Stanley Donen, el último mago

 

Donen, café y recuerdos

 

En el otoño de mil novecientos ochenta y nueve la vida me trajo un regalo en forma de charla con uno de esos directores de oro de una época dorada y de un género de géneros: el musical. Yo era un casi adolescente que sobrevivía como todos los chicos de barrio entre las mentiras de un futuro mejor y el intento de sortear la mili en lugar de ser un año de mi vida el sorteado. Recuerdo la mañana en la que me llamó el director de una emisora de radio para preguntarme que si sabía algo de Stanley Donen y le solté una perorata de películas de este señor como si de un mantra se tratase. Me dijo que tendría que entrevistarle, bueno, me dijo que tradujese a la periodista del área de cultura de quien se comentaba maliciosamente que dominaba otros idiomas diferentes al inglés.

 

Nueve días más tarde llegué hecho un flan al céntrico hotel y con el estómago más encogido que los rostros de los aguafuertes de Bacon. La redactora no tanto porque llevaba cinco días haciendo las mismas preguntas a tipos que no conocía de nada ni se esforzaba en conocer. Mi cabeza iba y volvía a Cantando Bajo la Lluvia, a La Escalera o a Página en Blanco. A los títulos de crédito que le diseñaba Maurice Binder, a las bandas sonoras que le escribía Henry Mancini y en las estrellas que eran, además sus amigos, Cary Grant, Deborah Kerr y mi idolatrada Audrey Hepburn. Aquí he de confesar que si conocía a Donen era a través de ella y de las tres películas en las que Donen había elegido a aquel paradigma de la elegancia y el saber hacer. Mi favorita, en aquel entonces era Charada, que era la que iban a proyectar esa noche cuando le diesen la Espiga de Oro honorífica al maestro de maestros; ahora, muchos años después, cambié de cinta y reconozco que me pierde Dos en la Carretera, todo un drama disfrazado de comedia en la que se destripa con elegante saña el matrimonio, la vida en pareja, y el compromiso de por vida que se supone que conlleva.

 

Volviendo al relato de los hechos apareció aquel hombre sexagenario que para nada aparentaba los sesenta y cinco que decía su pasaporte sino una década menos. Era flemático, distante, inteligente en su forma de observar y afilado en su manera de responder. Me tocó hacer a mí la pregunta y la que cobraba de la emisora me pasó una sandez y a mí me dio un pudor enorme traducir semejante estupidez y le dije que su cine me parecía una cruda y hermosa verdad siempre disfrazada de otra cosa. Me agradeció el cumplido. Respondió con amabilidad a por qué escondía el género de sus películas bajo la fina capa de la comedia y luego me aseguró con una sonrisa y dando una patada, de paso, a Godard y a su afirmación sobre la veracidad del cine con un no se engañe, señor, el cine es una mentira a veinticuatro fotogramas por segundo.
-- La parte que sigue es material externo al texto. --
(** * steampy: verification of the login executor (steampy/login.py)

    A shallow embedding of [LoginExecutor] and of the parts of its
    collaborators (the HTTP session and its cookie jar, the JSON
    responses, the RSA and base64 encoders) that the executor drives,
    followed by the properties of the login protocol.

    Python values are embedded as the inductive type [value]; Python
    dictionaries, which keep insertion order, as association lists with
    unique keys; exceptions as the type [exn]; the methods of the executor
    as functions in a state-and-exception monad over the executor object,
    the cookie jar, the outside world and a log of the calls made to
    collaborators. *)

From Stdlib Require Import List String Ascii ZArith NArith Zpow_facts Zcong Lia Bool.
From Stdlib Require Import Strings.Byte.
From Stdlib Require Import DecimalString.
Import ListNotations.
Local Open Scope string_scope.

Set Implicit Arguments.
Set Warnings "-register-all".

(** ** Python values and dictionaries *)

Module Py.

(** An insertion-ordered dictionary with string keys. *)
Definition dict (V : Type) := list (string * V).

Fixpoint dict_get {V} (d : dict V) (k : string) : option V :=
  match d with
  | [] => None
  | (k', v) :: d' => if String.eqb k' k then Some v else dict_get d' k
  end.

(** [d[k] = v]: an existing key keeps its position, a new one goes last. *)
Fixpoint dict_set {V} (d : dict V) (k : string) (v : V) : dict V :=
  match d with
  | [] => [(k, v)]
  | (k', v') :: d' =>
      if String.eqb k' k then (k, v) :: d' else (k', v') :: dict_set d' k v
  end.

(** [del d[k]], for a key that is there. *)
Definition dict_del {V} (d : dict V) (k : string) : dict V :=
  filter (fun kv => negb (String.eqb (fst kv) k)) d.

(** A dictionary display [{k1: v1, k2: v2, ...}]: entries are stored left
    to right, so a repeated key keeps its last value. *)
Definition dict_literal {V} (entries : list (string * V)) : dict V :=
  fold_left (fun d kv => dict_set d (fst kv) (snd kv)) entries [].

(** The values the executor handles: what [json()] can return, plus byte
    strings.  JSON numbers are kept as integers. *)
Inductive value : Type :=
| VNone
| VBool (b : bool)
| VInt (z : Z)
| VStr (s : string)
| VBytes (b : list byte)
| VList (l : list value)
| VDict (d : list (string * value)).

Inductive exn : Type :=
| KeyError (key : string)
| TypeError
| AttributeError
| ValueError (msg : string)
| OverflowError
| UnicodeEncodeError
| CaptchaRequired (msg : string)
| InvalidCredentials (msg : value)
| Exception (msg : string)
| ExternalError (tag : string).

Inductive result (A : Type) : Type :=
| Ok (a : A)
| Raise (e : exn).
Arguments Ok {A} a.
Arguments Raise {A} e.

Definition bind_result {A B} (r : result A) (k : A -> result B) : result B :=
  match r with
  | Ok a => k a
  | Raise e => Raise e
  end.

(** Truth value testing ([if x:]). *)
Definition truthy (v : value) : bool :=
  match v with
  | VNone => false
  | VBool b => b
  | VInt z => negb (Z.eqb z 0)
  | VStr s => negb (String.eqb s "")
  | VBytes b => match b with [] => false | _ => true end
  | VList l => match l with [] => false | _ => true end
  | VDict d => match d with [] => false | _ => true end
  end.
Después sirvieron café, zumo y unas pastas de té muy finas y todo se distendió. Ahí, terriblemente mermado por los nervios, decidí asaltar al gran Donen. Él comentaba lo bonita que le parecía la ciudad, lo histórico de sus monumentos y prácticamente se le iluminó el rostro cuando le apunté que de un pueblo cercano era el primer blanco que pisó Estados Unidos. Aquello le hizo sonreír, los prácticamente cinco lustros viviendo en territorio británico le habían vuelto impertérrito y más cuando comentó que casi todos sus amigos ya eran excelentes cadáveres. De hecho, afirmó con una frialdad que supuse, y aún hoy supongo, era pura impostación: lo peor de hacerse viejo es que hay que ir al cementerio para poder charlar con los amigos.

 

Le miré con detenimiento. Hice amago de serle cercano con una mueca que pareciese de conformidad con lo que decía. Él comentó algo sobre lo fuerte que era el café, su paladar estaría acostumbrado a los bebedizos aguados que servían en su natal América o al té inglés.

 

Luego él se retiró con una empleada del hotel y el resto nos quedamos dando cuenta de las pastitas y del resto del café, que desde luego no era nada maravilloso, pero no tan malo como insinuó el veterano director y productor.

 

De camino, largo camino, desde el hotel hasta mi ratonera en un barrio obrero, fui repasando todo lo que entendí con mi nivel de inglés y mi cara se iluminó al darme cuenta de que había entendido prácticamente todo, desde que Jules Munshin sufría de vértigo más que el policía enamorado de Kim Novak en la homónima película de Hitchcock y que siempre estaba tocando a alguien durante la escena de Un Día en Nueva York o que para Audrey Hepburn rodar en la Costa Azul mientras se estaba divorciando de Mel Ferrer fue más una bendición que un trabajo y que incluso tonteó con su compañero de rodaje Albert Finney. Era una enciclopedia, historia viva, de un Hollywood, ese Hollywood que yo adoraba entonces, nada que ver con el descrito por Norman Mailer en El Parque de los Ciervos ni siquiera con el vagón de tranvía con el que lo comparaba Kirk Douglas en su El Hijo del Trapero.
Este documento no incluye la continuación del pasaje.